The amendments go on to include clarification regarding future evaluation of the new law’s effectiveness, requiring a report to the state’s legislature one-year after the bill’s effective date as well as a report from the Bureau of State Audits 4 to 5 years after implementation. There is also a new amendment stating that the bill’s “provisions are severable,” meaning that if sections are considered undesirable (e.g., they are deemed unenforceable or objectionable for other reasons), they can be removed without affecting the bill’s other provisions.
Finally, after noting the bill exacts no costs to local agencies or school districts (thus making reimbursement unnecessary), “this bill would declare that it is to take effect immediately as an urgency statute,” although as such for passage requires a two-thirds vote and not a simple majority from both houses.
As the country’s most populated state with 38 million residents, the issue of California’s possible entry into the world of online gambling continues to interest observers nationwide despite the apparent lack of legislative enthusiasm behind the effort.
A statement from Correa reported in The Los Angeles Times characterizes changes to the bill as having stemmed from continuing negotiations among the tribes. “These amendments are the product of ongoing discussions with a broad coalition of California Indian gaming and non-gaming tribes who have participated in an inclusive and transparent process over the past several months,” Correa said.
The L.A. Times goes on to note that while Correa has some tribal support, including from the San Manuel Band of Mission Indians, other tribes continue to oppose his bill including those represented by the California Tribal Business Alliance.

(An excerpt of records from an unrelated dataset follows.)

Lemma keeps_planObjEntries ens :
  Forall (EntryAll (fun e => keeps R (Plan e))) ens -> keeps R (planObjEntries Plan ens).
Proof using R_refl R_trans.
  induction 1 as [|en rest He _ IH]; simpl; [apply keeps_ret|].
  pose proof (keeps_planEntryValue _ He). repeat keeps_step.
Qed.

Lemma keeps_planMapEntries ens :
  Forall (EntryAll (fun e => keeps R (Plan e))) ens -> keeps R (planMapEntries Plan ens).
Proof using R_refl R_trans.
  induction 1 as [|en rest He _ IH]; simpl; [apply keeps_ret|].
  pose proof (keeps_planEntryValue _ He). pose proof (keeps_planEntryMapKey _ He).
  repeat keeps_step.
Qed.

Lemma keeps_planCreateStruct id messageName entries :
  Forall (EntryAll (fun e => keeps R (Plan e))) entries ->
  keeps R (planCreateStruct p Plan (Expr_StructExpr id messageName entries)).
Proof using R_refl R_trans.
  intros H. pose proof (keeps_planObjEntries _ H). pose proof (keeps_planMapEntries _ H).
  unfold planCreateStruct, planCreateObj. case_bool_decide; repeat keeps_step.
Qed.

Lemma keeps_planComprehension id iterVar iterRange accuVar accuInit cond step res :
  keeps R (Plan accuInit) -> keeps R (Plan iterRange) -> keeps R (Plan cond) ->
  keeps R (Plan step) -> keeps R (Plan res) ->
  keeps R (planComprehension Plan
             (Expr_ComprehensionExpr id iterVar iterRange accuVar accuInit cond step res)).
Proof using R_refl R_trans. intros. unfold planComprehension. repeat keeps_step. Qed.

End Keeps.

Lemma Plan_keeps p R :
  (forall m, R m m) ->
  (forall m1 m2 m3, R m1 m2 -> R m2 m3 -> R m1 m3) ->
  (forall m a id name resolver,
     m !! name = None -> R m (<[name := evalIdent a id name (provider p) resolver]> m)) ->
  forall e, keeps R (Plan p e).
Proof.
  intros Hrefl Htrans Hbuild e.
  induction e using Expr_nested_ind; cbn [Plan].
  - by apply keeps_panic.
  - by apply keeps_throw.
  - by apply keeps_decorate, keeps_planConst.
  - by apply keeps_decorate, keeps_planIdent.
  - by apply keeps_decorate, keeps_planSelect.
  - by apply keeps_decorate, keeps_planCall.
  - by apply keeps_decorate, keeps_planCreateList.
  - by apply keeps_decorate, keeps_planCreateStruct.
  - by apply keeps_decorate, keeps_planComprehension.
Qed.

(** ** Steps that do not panic *)

Lemma calmAt_bind {A B} (c : M A) (k : A -> M B) st :
  calmAt c st ->
  (forall x st', c st = (Ok x, st') -> calmAt (k x) st') ->
  calmAt (bind c k) st.
Proof.
  intros Hc Hk why. unfold bind. specialize (Hc why).
  destruct (c st) as [[x|f] st1] eqn:E; simpl in *.
  - by apply Hk.
  - intros [= ->]. by apply Hc.
Qed.

Lemma calm_bind {A B} (c : M A) (k : A -> M B) :
  calm c -> (forall x, calm (k x)) -> calm (bind c k).
Proof. intros Hc Hk st. apply calmAt_bind; [apply Hc | intros; apply Hk]. Qed.

Lemma calm_ret {A} (x : A) : calm (ret x).
Proof. by intros st why. Qed.

Lemma calm_throw {A} e : calm (@throw A e).
Proof. by intros st why. Qed.

Lemma calm_alloc mk : calm (alloc mk).
Proof. by intros st why. Qed.

Lemma calm_runDecorator dec i : calmDecorator dec -> calm (runDecorator dec i).
Proof.
  intros Hdec st why. unfold runDecorator. specialize (Hdec i (next st) why).
  by destruct (dec i (next st)) as [r n].
Qed.

Lemma calm_applyDecorators decs :
  Forall calmDecorator decs -> forall i, calm (applyDecorators decs i).
Proof.
  induction 1 as [|dec rest Hdec _ IH]; intros i; simpl.
  - apply calm_ret.
  - apply calm_bind; [by apply calm_runDecorator | exact IH].
Qed.

Lemma calm_cached_or_build name mk :
  calm (cached <~ lookupIdent name ;;
        match cached with
        | Some i => ret i
        | None => i <~ alloc mk ;; _ <~ storeIdent name i ;; ret i
        end).
Proof.
  intros st why. unfold bind, lookupIdent. simpl. by destruct (identMap st !! name).
Qed.

Lemma calm_planConst id c : calm (planConst (Expr_ConstExpr id c)).
Proof. intros st why. by destruct c. Qed.

Lemma calm_getQualifiedID op :
  wellFormed op = true -> forall ident, calm (getQualifiedID op ident).
Proof.
  induction op; intros Hwf ident; simpl in *;
    first [discriminate | apply calm_ret | by apply IHop].
Qed.

Lemma calm_operators id fn args :
  isOperator fn -> operatorArity fn <= length args ->
  calm (if bool_decide (fn = operators.LogicalAnd) then planCallLogicalAnd id args
        else if bool_decide (fn = operators.LogicalOr) then planCallLogicalOr id args
        else if bool_decide (fn = operators.Conditional) then planCallConditional id args
        else if bool_decide (fn = operators.Equals) then planCallEqual id args
        else planCallNotEqual id args).
Proof.
  intros Hop Hlen. apply isOperator_cases in Hop.
  destruct Hop as [-> | [-> | [-> | [-> | ->]]]];
    destruct args as [|x [|y [|z rest]]]; cbv in Hlen; try lia;
    by intros st why.
Qed.

Lemma calm_dispatch id fn oName impl args :
  calm (match length args with
        | 0 => planCallZero id fn oName impl
        | 1 => planCallUnary id fn oName impl args
        | 2 => planCallBinary id fn oName impl args
        | _ => planCallVarArgs id fn oName impl args
        end).
Proof.
  unfold planCallZero, planCallUnary, planCallBinary, planCallVarArgs.
  destruct impl as [o|];
    [destruct (functions.Function o), (functions.Unary o), (functions.Binary o)|];
    destruct args as [|x [|y [|z rest]]]; by intros st why.
Qed.

Section Calm.
Variable p : planner.
Hypothesis calm_decorators : Forall calmDecorator (decorators p).
Variable Plan : Expr -> M Interpretable.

A CTBA spokesman, David Quintana, is quoted in the piece stating confidently “That bill is not going to move.”
Representing a coalition of three tribes with casinos in California, the CTBA has held firm to its anti-online gambling stance, speaking out in opposition to other states’ passage of online gambling legislation in the past as a threat to the brick-and-mortar casino industry.
For example, as reported by the Press of Atlantic City, in April CTBA chairman Robert Smith objected to New Jersey’s new online gambling law, suggesting that “putting at risk a multimillion-dollar industry, the associated jobs and the revenue interests to impacted states, without safeguards, is a gamble no one should be willing to take.”
Likely because of such opposition, few legislators besides Correa have been eager to pursue the subject of online gambling in California. Since the amended bill was forwarded Monday, no committee hearings regarding it have been scheduled. The California legislative session ends September 13.